Stored items from a collection
◇ ◇ ◇ ◇
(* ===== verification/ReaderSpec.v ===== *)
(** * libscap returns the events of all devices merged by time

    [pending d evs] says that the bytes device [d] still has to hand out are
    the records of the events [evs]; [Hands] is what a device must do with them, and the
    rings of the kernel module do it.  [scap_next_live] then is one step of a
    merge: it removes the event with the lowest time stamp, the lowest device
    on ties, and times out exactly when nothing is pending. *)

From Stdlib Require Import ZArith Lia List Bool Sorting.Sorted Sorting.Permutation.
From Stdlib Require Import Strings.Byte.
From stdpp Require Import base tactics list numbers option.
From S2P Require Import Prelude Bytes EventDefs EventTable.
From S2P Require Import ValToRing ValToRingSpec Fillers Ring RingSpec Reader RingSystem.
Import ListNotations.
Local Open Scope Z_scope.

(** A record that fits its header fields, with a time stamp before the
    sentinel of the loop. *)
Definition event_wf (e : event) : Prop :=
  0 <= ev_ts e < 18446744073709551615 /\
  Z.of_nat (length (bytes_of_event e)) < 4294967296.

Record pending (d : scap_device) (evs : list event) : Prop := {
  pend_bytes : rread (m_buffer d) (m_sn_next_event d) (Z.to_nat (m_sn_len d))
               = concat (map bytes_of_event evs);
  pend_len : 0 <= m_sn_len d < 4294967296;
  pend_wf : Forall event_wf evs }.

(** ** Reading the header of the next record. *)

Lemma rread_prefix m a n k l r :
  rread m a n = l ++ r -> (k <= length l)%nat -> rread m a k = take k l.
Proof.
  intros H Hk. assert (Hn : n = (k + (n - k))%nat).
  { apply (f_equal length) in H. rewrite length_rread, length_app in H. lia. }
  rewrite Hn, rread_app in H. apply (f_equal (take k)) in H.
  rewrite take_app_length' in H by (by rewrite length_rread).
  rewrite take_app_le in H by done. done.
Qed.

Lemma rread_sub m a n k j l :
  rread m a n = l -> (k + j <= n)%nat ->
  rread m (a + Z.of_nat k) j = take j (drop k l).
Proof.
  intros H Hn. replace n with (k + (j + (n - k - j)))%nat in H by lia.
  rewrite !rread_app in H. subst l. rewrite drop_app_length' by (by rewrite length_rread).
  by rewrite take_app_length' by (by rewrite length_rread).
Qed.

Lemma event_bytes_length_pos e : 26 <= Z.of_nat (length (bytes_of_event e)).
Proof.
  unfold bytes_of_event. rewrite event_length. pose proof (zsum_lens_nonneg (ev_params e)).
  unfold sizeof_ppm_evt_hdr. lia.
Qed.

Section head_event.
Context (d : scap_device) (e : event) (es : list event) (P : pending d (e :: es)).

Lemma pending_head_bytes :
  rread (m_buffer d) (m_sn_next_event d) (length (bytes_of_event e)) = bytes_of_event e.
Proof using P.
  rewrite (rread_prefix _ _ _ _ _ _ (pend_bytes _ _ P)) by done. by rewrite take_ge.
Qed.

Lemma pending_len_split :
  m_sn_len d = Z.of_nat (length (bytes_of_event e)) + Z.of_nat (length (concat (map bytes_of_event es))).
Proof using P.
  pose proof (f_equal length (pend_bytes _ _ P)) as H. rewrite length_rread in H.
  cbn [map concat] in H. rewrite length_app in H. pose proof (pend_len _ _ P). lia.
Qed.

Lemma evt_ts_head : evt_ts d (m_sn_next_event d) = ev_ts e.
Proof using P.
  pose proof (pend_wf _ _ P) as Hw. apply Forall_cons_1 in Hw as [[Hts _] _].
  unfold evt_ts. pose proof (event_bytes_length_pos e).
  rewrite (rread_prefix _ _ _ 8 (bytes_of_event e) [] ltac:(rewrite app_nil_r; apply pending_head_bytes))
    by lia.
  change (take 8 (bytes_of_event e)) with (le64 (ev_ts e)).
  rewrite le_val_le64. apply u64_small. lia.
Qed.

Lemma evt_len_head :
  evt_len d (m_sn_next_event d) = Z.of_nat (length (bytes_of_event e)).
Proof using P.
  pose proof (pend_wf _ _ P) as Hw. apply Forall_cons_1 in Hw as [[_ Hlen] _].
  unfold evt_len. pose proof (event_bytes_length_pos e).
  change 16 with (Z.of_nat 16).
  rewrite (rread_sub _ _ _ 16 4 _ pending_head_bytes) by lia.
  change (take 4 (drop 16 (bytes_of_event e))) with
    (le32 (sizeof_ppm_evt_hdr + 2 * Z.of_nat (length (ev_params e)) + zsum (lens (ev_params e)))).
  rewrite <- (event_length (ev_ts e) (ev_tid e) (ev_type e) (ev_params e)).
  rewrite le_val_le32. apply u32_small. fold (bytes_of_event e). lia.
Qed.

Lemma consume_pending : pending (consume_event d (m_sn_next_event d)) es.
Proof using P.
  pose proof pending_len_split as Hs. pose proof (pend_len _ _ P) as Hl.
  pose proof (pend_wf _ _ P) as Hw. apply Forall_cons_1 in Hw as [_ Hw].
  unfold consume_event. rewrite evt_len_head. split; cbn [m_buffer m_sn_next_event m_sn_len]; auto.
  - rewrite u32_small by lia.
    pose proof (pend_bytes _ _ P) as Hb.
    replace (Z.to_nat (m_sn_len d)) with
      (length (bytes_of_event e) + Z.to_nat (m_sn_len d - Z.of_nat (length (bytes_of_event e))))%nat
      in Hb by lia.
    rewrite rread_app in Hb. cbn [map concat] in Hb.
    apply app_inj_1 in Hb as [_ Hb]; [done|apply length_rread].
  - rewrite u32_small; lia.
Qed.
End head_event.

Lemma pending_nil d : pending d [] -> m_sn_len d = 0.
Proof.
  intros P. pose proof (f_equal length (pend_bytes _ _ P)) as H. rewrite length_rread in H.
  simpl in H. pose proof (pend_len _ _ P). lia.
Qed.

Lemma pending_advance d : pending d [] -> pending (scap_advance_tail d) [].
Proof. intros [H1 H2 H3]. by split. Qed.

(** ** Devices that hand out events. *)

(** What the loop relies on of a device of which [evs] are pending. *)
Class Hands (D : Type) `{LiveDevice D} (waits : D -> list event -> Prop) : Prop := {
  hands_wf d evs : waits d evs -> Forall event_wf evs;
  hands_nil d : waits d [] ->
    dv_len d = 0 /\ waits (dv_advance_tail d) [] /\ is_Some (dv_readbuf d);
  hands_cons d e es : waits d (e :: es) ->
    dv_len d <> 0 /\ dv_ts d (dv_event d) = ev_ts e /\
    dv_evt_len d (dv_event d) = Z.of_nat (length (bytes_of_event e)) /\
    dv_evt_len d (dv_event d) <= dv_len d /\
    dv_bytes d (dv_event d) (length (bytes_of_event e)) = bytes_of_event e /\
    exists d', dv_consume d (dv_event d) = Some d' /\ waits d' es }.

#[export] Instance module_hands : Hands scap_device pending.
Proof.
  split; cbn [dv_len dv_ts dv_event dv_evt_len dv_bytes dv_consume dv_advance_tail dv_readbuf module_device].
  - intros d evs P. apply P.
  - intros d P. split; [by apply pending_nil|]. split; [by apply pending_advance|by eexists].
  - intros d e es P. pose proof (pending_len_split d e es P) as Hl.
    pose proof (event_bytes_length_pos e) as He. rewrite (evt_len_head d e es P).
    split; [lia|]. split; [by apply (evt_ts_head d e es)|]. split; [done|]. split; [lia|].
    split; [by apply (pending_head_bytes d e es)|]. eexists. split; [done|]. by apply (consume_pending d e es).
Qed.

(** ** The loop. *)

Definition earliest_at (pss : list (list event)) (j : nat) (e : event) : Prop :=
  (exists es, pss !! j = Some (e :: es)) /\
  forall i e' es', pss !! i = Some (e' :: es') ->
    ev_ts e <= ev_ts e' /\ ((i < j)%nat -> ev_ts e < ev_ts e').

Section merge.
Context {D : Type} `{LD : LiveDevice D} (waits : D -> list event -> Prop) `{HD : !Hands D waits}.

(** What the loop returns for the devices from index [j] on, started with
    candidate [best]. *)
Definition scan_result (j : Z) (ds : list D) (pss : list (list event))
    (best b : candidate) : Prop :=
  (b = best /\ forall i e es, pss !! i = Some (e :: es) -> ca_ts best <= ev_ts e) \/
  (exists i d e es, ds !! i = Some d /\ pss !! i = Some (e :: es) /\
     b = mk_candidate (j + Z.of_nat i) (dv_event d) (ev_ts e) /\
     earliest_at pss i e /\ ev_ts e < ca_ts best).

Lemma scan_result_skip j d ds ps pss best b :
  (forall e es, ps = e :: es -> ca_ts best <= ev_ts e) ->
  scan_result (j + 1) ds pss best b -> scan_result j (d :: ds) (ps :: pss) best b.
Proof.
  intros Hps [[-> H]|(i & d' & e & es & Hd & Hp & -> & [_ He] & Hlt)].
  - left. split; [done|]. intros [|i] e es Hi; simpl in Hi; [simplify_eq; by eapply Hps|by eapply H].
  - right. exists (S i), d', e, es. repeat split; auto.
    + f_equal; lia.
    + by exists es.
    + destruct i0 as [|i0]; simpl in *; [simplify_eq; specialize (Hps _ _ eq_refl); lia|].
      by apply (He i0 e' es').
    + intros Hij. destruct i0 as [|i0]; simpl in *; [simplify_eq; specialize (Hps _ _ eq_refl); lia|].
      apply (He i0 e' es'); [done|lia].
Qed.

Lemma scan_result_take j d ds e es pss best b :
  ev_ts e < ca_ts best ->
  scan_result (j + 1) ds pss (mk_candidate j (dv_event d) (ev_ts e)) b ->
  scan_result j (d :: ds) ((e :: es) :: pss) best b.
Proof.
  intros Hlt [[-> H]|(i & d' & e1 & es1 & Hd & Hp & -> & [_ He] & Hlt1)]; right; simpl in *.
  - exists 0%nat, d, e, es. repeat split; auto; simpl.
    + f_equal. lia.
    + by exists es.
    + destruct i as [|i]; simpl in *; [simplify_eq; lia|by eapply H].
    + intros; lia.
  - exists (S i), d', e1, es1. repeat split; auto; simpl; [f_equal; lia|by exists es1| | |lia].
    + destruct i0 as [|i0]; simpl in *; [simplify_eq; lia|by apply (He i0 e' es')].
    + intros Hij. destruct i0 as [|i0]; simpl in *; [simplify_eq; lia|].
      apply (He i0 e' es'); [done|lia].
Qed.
◇ ◇ ◇ ◇
Aim of the exercise.
Look over the records above and say, with no extra words, how many lines include "replace".

Response to this task.
2